→ Task to complete:
Exactly as they appear below, repeat the lines from the one with "upcoming (map rx" through the one with "listening e ||", and no others.

# # # # #

(* ===== verification/LresSweep.v ===== *)
(** * When the receiver listens to what, and what it reports

    The receiver's nested loops against the experiment plan: they go through
    the same combinations in the same order as the sender, and each one is
    left exactly when its time is over, whatever was received meanwhile; the
    packets that complete in a window are reported against its combination
    (lres.c, [exec_experiment]). *)
From S2P Require Import Prelude KSem Platform Sx12xx Air CLib Plan Messages Runs Lres LresEval LresWindow.
From stdpp Require Import prelude list numbers strings gmap.
From Stdlib Require Import ZArith Lia.
Import WaitQ Sem.
Open Scope Z_scope.

Section window.
Context (ch : lora_chip) (exp_data : cbuf) (d : Z).
Context (He : 9 <= csize exp_data) (Hd1 : 0 < peek exp_data 1) (Hd2 : 10 <= peek exp_data 2 <= 255).

(** ** The nested loops *)

(** How long the receiver stays on a combination. *)
Definition window (first : bool) : Z :=
  peek exp_data 0 * peek exp_data 1 * 1000 + (if first then 1000 * d else 0) + 5000.

(** When it tunes to the combinations of a list, and when it is done. *)
Fixpoint tunings (pre : Z) (first : bool) (t : Z) (l : list combo) : list (Z * event) :=
  match l with
  | [] => []
  | c :: l' => map (pair t) (CONFIG (combo_config pre false c)) ++ tunings pre false (t + window first) l'
  end.
Definition spent (first : bool) (l : list combo) : Z :=
  match l with [] => 0 | _ :: _ => window first + window false * (Z.of_nat (length l) - 1) end.

Definition after (first : bool) (l : list combo) : bool :=
  match l with [] => first | _ :: _ => false end.

Lemma spent_app first l k : spent first (l ++ k) = spent first l + spent (after first l) k.
Proof.
  destruct l as [|c l]; [done|]. destruct k as [|c' k]; cbn; rewrite ?app_nil_r; [lia|].
  rewrite length_app. cbn. lia.
Qed.

Lemma tunings_app pre first t l k :
  tunings pre first t (l ++ k) =
  tunings pre first t l ++ tunings pre (after first l) (t + spent first l) k.
Proof.
  revert first t. induction l as [|c l IH]; intros first t; cbn [app tunings]; [by rewrite Z.add_0_r|].
  rewrite IH, <- app_assoc. do 2 f_equal. destruct l; cbn; f_equal; lia.
Qed.

(** Groups of packets, each of which completes within its window. *)
Fixpoint in_windows (first : bool) (t : Z) (gs : list (list packet)) : Prop :=
  match gs with
  | [] => True
  | g :: gs' => during t (t + window first) g /\ in_windows false (t + window first) gs'
  end.

(** The notifications they lead to when the receiver goes through [l]. *)
Fixpoint all_reports (first : bool) (it t : Z) (l : list combo) (gs : list (list packet))
    (evs : list event) : Prop :=
  match l, gs with
  | c :: l', g :: gs' => exists e1 e2, evs = e1 ++ e2 /\ reports exp_data d c first it t g e1 /\
      all_reports false (u8 (it + 1)) (t + window first) l' gs' e2
  | _, _ => evs = []
  end.

Definition count_up (it : Z) (l : list combo) : Z := foldl (fun i _ => u8 (i + 1)) it l.

Lemma in_windows_app first t l gs hs :
  length gs = length l -> in_windows first t (gs ++ hs) ->
  in_windows first t gs /\ in_windows (after first l) (t + spent first l) hs.
Proof.
  revert first t l. induction gs as [|g gs IH]; intros first t l Hl; cbn [app in_windows].
  - destruct l; [|done]. cbn. rewrite Z.add_0_r. done.
  - destruct l as [|c l]; [done|]. intros [Hb Hi]. destruct (IH _ _ l ltac:(cbn in Hl; lia) Hi) as [H1 H2].
    split; [done|]. cbn [after].
    replace (t + spent first (c :: l)) with (t + window first + spent false l).
    + by destruct l.
    + rewrite (spent_app first [c] l : spent first (c :: l) = _). cbn. lia.
Qed.

Lemma all_reports_app first it t l k gs hs e1 e2 :
  length gs = length l ->
  all_reports first it t l gs e1 ->
  all_reports (after first l) (count_up it l) (t + spent first l) k hs e2 ->
  all_reports first it t (l ++ k) (gs ++ hs) (e1 ++ e2).
Proof.
  revert first it t l e1. induction gs as [|g gs IH]; intros first it t l e1 Hl.
  - destruct l; [|done]. cbn [app]. intros ->. cbn. by rewrite Z.add_0_r.
  - destruct l as [|c l]; [done|]. cbn [app all_reports].
    intros (e11 & e12 & -> & Hr & Ha) H2. exists e11, (e12 ++ e2). rewrite app_assoc.
    split; [done|]. split; [done|]. apply IH; [cbn in Hl; lia|done|]. cbn [after] in H2.
    replace (t + window first + spent false l) with (t + spent first (c :: l)); [by destruct l|].
    rewrite (spent_app first [c] l : spent first (c :: l) = _). cbn. lia.
Qed.

Lemma window_pos first : 0 <= peek exp_data 0 -> 0 <= d -> 0 < window first.
Proof. intros H0 Hd. unfold window. destruct first; nia. Qed.

Lemma in_windows_after first t gs :
  0 <= peek exp_data 0 -> 0 <= d -> in_windows first t gs -> Forall (fun e => t < e.1) (map rx (concat gs)).
Proof.
  intros H0 Hd. revert first t. induction gs as [|g gs IH]; intros first t; [constructor|].
  cbn [in_windows concat]. intros [Hb Hi]. rewrite map_app. apply Forall_app. split.
  - by eapply during_after.
  - eapply Forall_impl; [by eapply IH|]. pose proof (window_pos first H0 Hd). cbn. lia.
Qed.

(** When the packets to come are known, so are the notifications. *)
Definition heard (l : list combo) (xs ys : locals * lres) : Prop :=
  forall gs rest, length gs = length l ->
    in_windows (first_iteration xs.1) (now (pl xs.2)) gs ->
    upcoming (map rx (concat gs) ++ rest) (pl xs.2) ->
    Forall (fun e => now (pl ys.2) < e.1) rest ->
    upcoming rest (pl ys.2) /\ exists evs,
      notes (trace (pl ys.2)) = notes (trace (pl xs.2)) ++ evs /\
      all_reports (first_iteration xs.1) (iteration xs.1) (now (pl xs.2)) l gs evs.

(** The loops went through the combinations [l]. *)
Definition doing (e : event) : bool :=
  listening e || is_tune e || match e with EvRadio Init => true | _ => false end.

Record surveyed (pre : Z) (l : list combo) (xs ys : locals * lres) : Prop := {
  sv_now : now (pl ys.2) = now (pl xs.2) + spent (first_iteration xs.1) l;
  sv_tuned : tuned (trace (pl ys.2)) =
    tuned (trace (pl xs.2)) ++ tunings pre (first_iteration xs.1) (now (pl xs.2)) l;
  sv_ran : exists k, waited k (pl xs.2) (pl ys.2) /\ Forall (fun e => doing e = true) k;
  sv_first : first_iteration ys.1 = after (first_iteration xs.1) l;
  sv_iter : iteration ys.1 = count_up (iteration xs.1) l;
  sv_heard : heard l xs ys }.

Lemma surveyed_quiet pre l x y s s' :
  waited l (pl s) (pl s') -> now (pl s') = now (pl s) ->
  Forall (fun e => doing e = true /\ is_tune e = false /\ is_note e = false) l ->
  (forall k, upcoming k (pl s) -> upcoming k (pl s')) ->
  first_iteration y = first_iteration x -> iteration y = iteration x -> surveyed pre [] (x, s) (y, s').
Proof.
  intros W Hn F Hu Ef Ei. apply Forall_and in F as [F1 F]. apply Forall_and in F as [F2 F3].
  destruct W as [Wr Wd].
  split; cbn; [lia| |by exists l|done|done|].
  - rewrite app_nil_r. by eapply tuned_ran.
  - intros [|] rest; [|done]. cbn. intros _ _ Hup _. split; [by apply Hu|]. exists [].
    rewrite app_nil_r. split; [|done]. rewrite (notes_ran _ _ _ Wr).
    assert (Hf : filter (fun e => is_note e = true) l = []).
    { clear -F3. induction F3 as [|e l He F IH]; [done|]. by rewrite filter_cons_False; [|rewrite He]. }
    by rewrite Hf, app_nil_r.
Qed.

Lemma surveyed_same pre x y s s' :
  pl s' = pl s -> first_iteration y = first_iteration x -> iteration y = iteration x ->
  surveyed pre [] (x, s) (y, s').
Proof.
  intros E Ef Ei. apply (surveyed_quiet _ []); rewrite ?E; try done. apply (rr_refl (R := waited)).
Qed.

Lemma surveyed_refl pre xs : surveyed pre [] xs xs.
Proof. destruct xs as [x s]. by apply surveyed_same. Qed.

# # # # #

→ Solution for this task:
    upcoming (map rx (concat gs) ++ rest) (pl xs.2) ->
    Forall (fun e => now (pl ys.2) < e.1) rest ->
    upcoming rest (pl ys.2) /\ exists evs,
      notes (trace (pl ys.2)) = notes (trace (pl xs.2)) ++ evs /\
      all_reports (first_iteration xs.1) (iteration xs.1) (now (pl xs.2)) l gs evs.

(** The loops went through the combinations [l]. *)
Definition doing (e : event) : bool :=
  listening e || is_tune e || match e with EvRadio Init => true | _ => false end.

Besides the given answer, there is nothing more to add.